Spatial gene expression analysis in tomato hypocotyls suggests cysteine as key precursor of vascular sulfur accumulation implicated in Verticillium dahliae defense

Verticillium dahliae is a prominent generator of plant vascular wilting disease and sulfur (S)‐enhanced defense ( SED ) mechanisms contribute to its in‐planta elimination. The accumulation of S‐containing defense compounds ( SDCs ) including elemental S ( S 0 ) has been described based on the comparison of two near‐isogenic tomato ( Solanum lycopersicum ) lines differing in fungal susceptibility. To better understand the effect of S nutrition on V. dahliae resistance both lines were supplied with low, optimal or supraoptimal sulfate‐S. An absolute quantification demonstrated a most effective fungal elimination due to luxury plant S nutrition. High‐pressure liquid chromatography ( HPLC ) showed a strong regulation of Cys levels and an S‐responsive GSH pool rise in the bulk hypocotyl. High‐frequency S peak accumulations were detected in vascular bundles of resistant tomato plants after fungal colonization by laser ablation‐inductively coupled plasma‐mass spectrometry ( LA‐ICP‐MS ).
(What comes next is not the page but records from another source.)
Lemma row_loops (pix0 pix' : list Z) :
  Z.of_nat (length pix0) = 4 * w * h ->
  for_range (Z.to_nat h) 0 (fun dstY pix =>
    let di := PixOffset (mkNRGBA pix0 (GoInt.mul 4 w) r) 0 dstY in
    let si := PixOffset src (X (Min b)) (GoInt.add (Y (Min b)) dstY) in
    for_range (Z.to_nat w) 0 (fun _ pix =>
      copy pix di (Pix src) si (GoInt.mul w 4)) pix) pix0 = Some pix' ->
  Z.of_nat (length pix') = 4 * w * h
  /\ forall y, 0 <= y < h -> 0 < w -> row pix' y.
Proof.
  intros Hlen Hrun.
  match type of Hrun with for_range _ _ ?f _ = _ => set (outer := f) in Hrun end.
  destruct (for_range_inv
    (fun y pix => Z.of_nat (length pix) = 4 * w * h
                  /\ forall y', 0 <= y' < y -> 0 < w -> row pix y')
    outer (Z.to_nat h) 0 pix0 pix') as [Hl Hall]; [| |done|].
  - split; [done|]. intros; lia.
  - intros y pix pix1 Hy [Hl0 Hrows]. subst outer. cbv beta zeta.
    rewrite (PixOffset_fresh _ r w h y) by (try done; lia).
    fold (si y). intros Hin.
    assert (Hrow : GoInt.mul w 4 = 4 * w).
    { unfold GoInt.mul. rewrite wrap_id by (unfold GoInt.in_range; nia). lia. }
    rewrite Hrow in Hin.
    destruct (for_range_inv
      (fun x (p : list Z) =>
         Z.of_nat (length p) = 4 * w * h
         /\ (forall y', 0 <= y' < y -> 0 < w -> row p y')
         /\ (0 < x -> row p y))
      (fun _ p => copy p (4 * w * y) (Pix src) (si y) (4 * w))
      (Z.to_nat w) 0 pix pix1) as (Hl1 & Hprev & Hcur); [| |done|].
    + split_and!; [done..|lia].
    + intros x p p1 Hx (Hlp & Hprevp & _) Hcopy.
      apply copy_inv in Hcopy
        as (S0 & S1 & S2 & D1 & L1 & Hnew & Hold);
        [|nia|nia|nia|apply si_in_range].
      split_and!.
      * lia.
      * intros y' Hy' Hw'. destruct (Hprevp y' Hy' Hw') as (A0 & A1 & A2 & A3).
        split_and!; try done. intros j Hj. rewrite Hold; [by apply A3|].
        left. nia.
      * intros _. split_and!; done.
    + split; [done|]. intros y' Hy' Hw'.
      destruct (Z.eq_dec y' y) as [->|Hne]; [apply Hcur; lia|apply Hprev; lia].
  - split; [done|]. intros y Hy. apply Hall. lia.
Qed.

(** The offset of the source pixel a destination pixel comes from. *)
Lemma PixOffset_moved (x y : Z) :
  NRGBA_Rect src = b ->
  0 <= x < w -> 0 <= si y -> si y + 4 * w < 2 ^ 63 ->
  PixOffset src (GoInt.add (X (Min b)) x) (GoInt.add (Y (Min b)) y) = si y + 4 * x.
Proof.
  intros Hb Hx. unfold si, PixOffset. rewrite Hb.
  set (T := GoInt.mul (GoInt.sub (GoInt.add (Y (Min b)) y) (Y (Min b)))
                      (Stride src)).
  assert (HT : GoInt.wrap T = T) by apply wrap_wrap. clearbody T.
  rewrite (proj2 (offset_arith T (X (Min b)) x HT)).
  intros H0 Hfit. apply offset_arith; [done|lia..].
Qed.

End row_loops.

Section fills.
Import image pixbuf imgconv.
Context (b : Rectangle).
Hypothesis Hw : 0 <= Dx b.
Hypothesis Hh : 0 <= Dy b < 2 ^ 63.
Hypothesis Hwh : 4 * Dx b * Dy b < 2 ^ 63.

Let dst : NRGBA :=
  mkNRGBA (replicate (Z.to_nat (4 * Dx b * Dy b)) 0)
          (GoInt.mul 4 (Dx b)) (Sub b (Min b)).

Lemma zeroed_length : Z.of_nat (length (Pix dst)) = 4 * Dx b * Dy b.
Proof.
  simpl. rewrite length_replicate, Z2Nat.id; [done|].
  apply Z.mul_nonneg_nonneg; lia.
Qed.

Lemma fill_from_Generic_spec (g : Generic) (pix : list Z) :
  fill_from_Generic g dst b (Dx b) (Dy b) = Some pix ->
  Z.of_nat (length pix) = 4 * Dx b * Dy b
  /\ forall x y, 0 <= x < Dx b -> 0 <= y < Dy b ->
       let c := Generic_At g (GoInt.add (X (Min b)) x) (GoInt.add (Y (Min b)) y) in
       let i := 4 * Dx b * y + 4 * x in
       pix !! Z.to_nat i = Some (color.R c)
       /\ pix !! Z.to_nat (i + 1) = Some (color.G c)
       /\ pix !! Z.to_nat (i + 2) = Some (color.B c)
       /\ pix !! Z.to_nat (i + 3) = Some (color.A c).
Proof.
  unfold fill_from_Generic. intros Hfill.
  destruct (per_pixel_loops (Sub b (Min b)) (Dx b) (Dy b)
              (Min_Sub_Min b) Hw Hh Hwh
              (fun dstY dstX '(di, pix) =>
                 let c := Generic_At g (GoInt.add (X (Min b)) dstX)
                                       (GoInt.add (Y (Min b)) dstY) in
                 store_pixel di pix (color.R c) (color.G c) (color.B c) (color.A c))
              (fun x y a b0 c0 d0 =>
                 let c := Generic_At g (GoInt.add (X (Min b)) x)
                                       (GoInt.add (Y (Min b)) y) in
                 a = color.R c /\ b0 = color.G c /\ c0 = color.B c /\ d0 = color.A c)
              ltac:(intros; eexists _, _, _, _; split; [by split_and!|done])
              _ pix zeroed_length Hfill)
    as [Hlen Hall].
  split; [done|]. intros x y Hx Hy.
  by destruct (Hall x y Hx Hy) as (? & ? & ? & ? & (-> & -> & -> & ->) & ?).
Qed.

Lemma fill_from_YCbCr_spec (src : YCbCr) (pix : list Z) :
  fill_from_YCbCr src dst b (Dx b) (Dy b) = Some pix ->
  Z.of_nat (length pix) = 4 * Dx b * Dy b
  /\ forall x y, 0 <= x < Dx b -> 0 <= y < Dy b ->
       let srcX := GoInt.add (X (Min b)) x in
       let srcY := GoInt.add (Y (Min b)) y in
       let i := 4 * Dx b * y + 4 * x in
       exists vy vcb vcr,
         index (YPlane src) (YOffset src srcX srcY) = Some vy
         /\ index (CbPlane src) (COffset src srcX srcY) = Some vcb
         /\ index (CrPlane src) (COffset src srcX srcY) = Some vcr
         /\ pix !! Z.to_nat i = Some (color.YCbCrToRGB vy vcb vcr).1.1
         /\ pix !! Z.to_nat (i + 1) = Some (color.YCbCrToRGB vy vcb vcr).1.2
         /\ pix !! Z.to_nat (i + 2) = Some (color.YCbCrToRGB vy vcb vcr).2
         /\ pix !! Z.to_nat (i + 3) = Some 255.
Proof.
  unfold fill_from_YCbCr. intros Hfill.
  destruct (fun Hspec => per_pixel_loops (Sub b (Min b)) (Dx b) (Dy b)
              (Min_Sub_Min b) Hw Hh Hwh
              (fun dstY dstX '(di, pix) =>
                 let srcX := GoInt.add (X (Min b)) dstX in
                 let srcY := GoInt.add (Y (Min b)) dstY in
                 let siy := YOffset src srcX srcY in
                 let sic := COffset src srcX srcY in
                 y ← index (YPlane src) siy;
                 cb ← index (CbPlane src) sic;
                 cr ← index (CrPlane src) sic;
                 let '(r, g, b) := color.YCbCrToRGB y cb cr in
                 store_pixel di pix r g b 255)
              (fun x y a b0 c0 d0 =>
                 let srcX := GoInt.add (X (Min b)) x in
                 let srcY := GoInt.add (Y (Min b)) y in
                 exists vy vcb vcr,
                   index (YPlane src) (YOffset src srcX srcY) = Some vy
                   /\ index (CbPlane src) (COffset src srcX srcY) = Some vcb
                   /\ index (CrPlane src) (COffset src srcX srcY) = Some vcr
                   /\ (a, b0, c0) = color.YCbCrToRGB vy vcb vcr /\ d0 = 255)
              Hspec _ pix zeroed_length Hfill)
    as [Hlen Hall].
  - intros y0 x0 di pix0 s1. cbv zeta.
    destruct (index (YPlane src) _) as [vy|]; [|done].
    destruct (index (CbPlane src) _) as [vcb|]; [|done].
    destruct (index (CrPlane src) _) as [vcr|]; [|done].
    cbn [mbind option_bind].
    destruct (color.YCbCrToRGB vy vcb vcr) as [[cr cg] cb] eqn:Hc.
    intros Hst. exists cr, cg, cb, 255. split; [|done].
    exists vy, vcb, vcr. by rewrite Hc.
  - split; [done|]. intros x y Hx Hy.
    destruct (Hall x y Hx Hy)
      as (a & b0 & c0 & d0 & (vy & vcb & vcr & Ey & Ecb & Ecr & Ec & ->)
          & L0 & L1 & L2 & L3).
    exists vy, vcb, vcr. cbv zeta. rewrite <- Ec. simpl. by split_and!.
Qed.

Lemma fill_from_NRGBA_spec (src : NRGBA) (pix : list Z) :
  fill_from_NRGBA src dst b (Dx b) (Dy b) = Some pix ->
  Z.of_nat (length pix) = 4 * Dx b * Dy b
  /\ forall y, 0 <= y < Dy b -> 0 < Dx b ->
       let si := PixOffset src (X (Min b)) (GoInt.add (Y (Min b)) y) in
       0 <= si /\ si + 4 * Dx b <= Z.of_nat (length (Pix src))
       /\ si + 4 * Dx b < 2 ^ 63
       /\ forall j, 0 <= j < 4 * Dx b ->
            pix !! Z.to_nat (4 * Dx b * y + j) = Pix src !! Z.to_nat (si + j).
Proof.
  unfold fill_from_NRGBA. intros Hfill.
  exact (row_loops (Sub b (Min b)) (Dx b) (Dy b) (Min_Sub_Min b) Hw Hh Hwh
           src b _ pix zeroed_length Hfill).
Qed.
Global transcriptomic analysis suggested that early steps of the primary S metabolism did not promote the SDCs synthesis in the whole hypocotyl as gene expression was downregulated after infection. Enhanced S fertilization mostly alleviated the repressive fungal effect but did not reverse it. Upregulation of glutathione ( GSH )‐associated genes in bulk hypocotyls but not in vascular bundles indicated a global antioxidative role of GSH . To finally assign the contribution of S metabolism‐associated genes to high S 0 accumulations exclusively found in the resistant tomato line, a spatial gene expression approach was applied. Laser microdissection of infected vascular bundles revealed a switch toward transcription of genes connected with cysteine (Cys) synthesis. The upregulation of LeOASTLp1 suggests a role for Cys as key precursor for local S accumulations (possibly S 0 ) in the vascular bundles of the V. dahliae ‐resistant tomato line.